The death of Senator John McCain throws into relief a new and even more alarming phase of the crisis facing American democracy. McCain was one of the few Republican senators willing to publicly warn Donald Trump of the bright lines that he must not cross.

Last week, as the latest successful prosecutions of Trump associates connected more dots between the criminal misconduct of his underlings and the president personally, we all waited for Republican leaders to distance themselves from Trump and to repeat warnings that Trump must not attempt to fire Attorney General Jeff Sessions or his deputy Rod Rosenstein, much less special counsel Robert Mueller.

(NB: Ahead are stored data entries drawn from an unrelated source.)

Lemma project_instrument_finite
  (hist column : series) (price : float64) (qs : list Q) (span days : nat) :
  dropna hist = map Fin qs -> (2 <= length qs)%nat -> (1 <= span)%nat ->
  let tail_len := Nat.min span (length qs) in
  let spread_now := series_std np_sqrt (tail tail_len (map Fin qs)) in
  let slope := fst (calculate_trend hist span) in
  let drift :=
    (series_std np_sqrt column * np_sqrt (of_nat days) / np_sqrt 252)%F in
  exists e,
    e == ema_recurrence (alpha_of_span tail_len) qs /\
    project_instrument np_sqrt hist column price span days
    = ((Fin e + slope * of_nat days)%F,
       (Fin e - spread_now + slope * of_nat days - drift)%F,
       (Fin e + spread_now + slope * of_nat days + drift)%F).
Proof.
  intros Hdrop Hlen Hspan tail_len spread_now slope drift.
  destruct (project_future_price_finite hist qs span Hdrop Hlen Hspan)
    as [e [He Hp]].
  exists e. split; [exact He|].
  unfold project_instrument. rewrite Hp. reflexivity.
Qed.

(** C6, as the code has it.  For a history with at least two available
    (finite) closes and a span of at least 1: tail = min(span, number of
    closes); expected_now is the last value of the moving average with
    span tail run over all the closes; spread_now is the standard
    deviation of the last tail closes; the drift is the standard
    deviation of the instrument's column of the merged table times
    sqrt(days) / sqrt(252); and the projection returns
    expected_now + slope * days,
    expected_now - spread_now + slope * days - drift and
    expected_now + spread_now + slope * days + drift. *)
Theorem project_instrument_formula
  (hist column : series) (price : float64) (qs : list Q) (span days : nat) :
  dropna hist = map Fin qs -> (2 <= length qs)%nat -> (1 <= span)%nat ->
  let tail_len := Nat.min span (length qs) in
  let expected_now := Fin (ema_recurrence (alpha_of_span tail_len) qs) in
  let spread_now := series_std np_sqrt (tail tail_len (map Fin qs)) in
  let slope := fst (calculate_trend hist span) in
  let drift :=
    (series_std np_sqrt column * np_sqrt (of_nat days) / np_sqrt 252)%F in
  let '(future, lower, upper) :=
    project_instrument np_sqrt hist column price span days in
  future =f= (expected_now + slope * of_nat days)%F /\
  lower =f= (expected_now - spread_now + slope * of_nat days - drift)%F /\
  upper =f= (expected_now + spread_now + slope * of_nat days + drift)%F.
Proof.
  intros Hdrop Hlen Hspan tail_len expected_now spread_now slope drift.
  destruct (project_instrument_finite hist column price qs span days
              Hdrop Hlen Hspan) as [e [He Hp]].
  rewrite Hp. fold tail_len spread_now slope drift.
  assert (Hv : Fin e =f= expected_now) by exact He.
  repeat split; now rewrite Hv.
Qed.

But few such declarations were forthcoming. On the contrary, Sen. Chuck Grassley actually walked back a previous red line warning.

Grassley, as chair of the Senate Judiciary Committee, declared last summer, seconded by South Carolina Senator Lindsey Graham, that he would not hold hearings to confirm a new attorney general if Sessions were fired.

Now, with Trump working himself into an anti-Sessions frenzy. Grassley says he could make time for confirmation hearings.

After a couple of days of Trump hunkering down and seeming off his game, the deafening Republican silence served as a signal for Trump to pursue his usual strategy of doubling down ― this time in an even more reckless way. Trump intensified his attacks on the very legitimacy of the criminal justice system for having the temerity to investigate and prosecute his cronies.

It has become conventional to refer to Trump and his gang as grifters — small-time con artists who have somehow ascended to the most powerful office in the world. The description fits Trump all too well, but as more than one commentator has observed in light of Trump’s latest outbursts, maybe that description is too modest. A better description is mobster.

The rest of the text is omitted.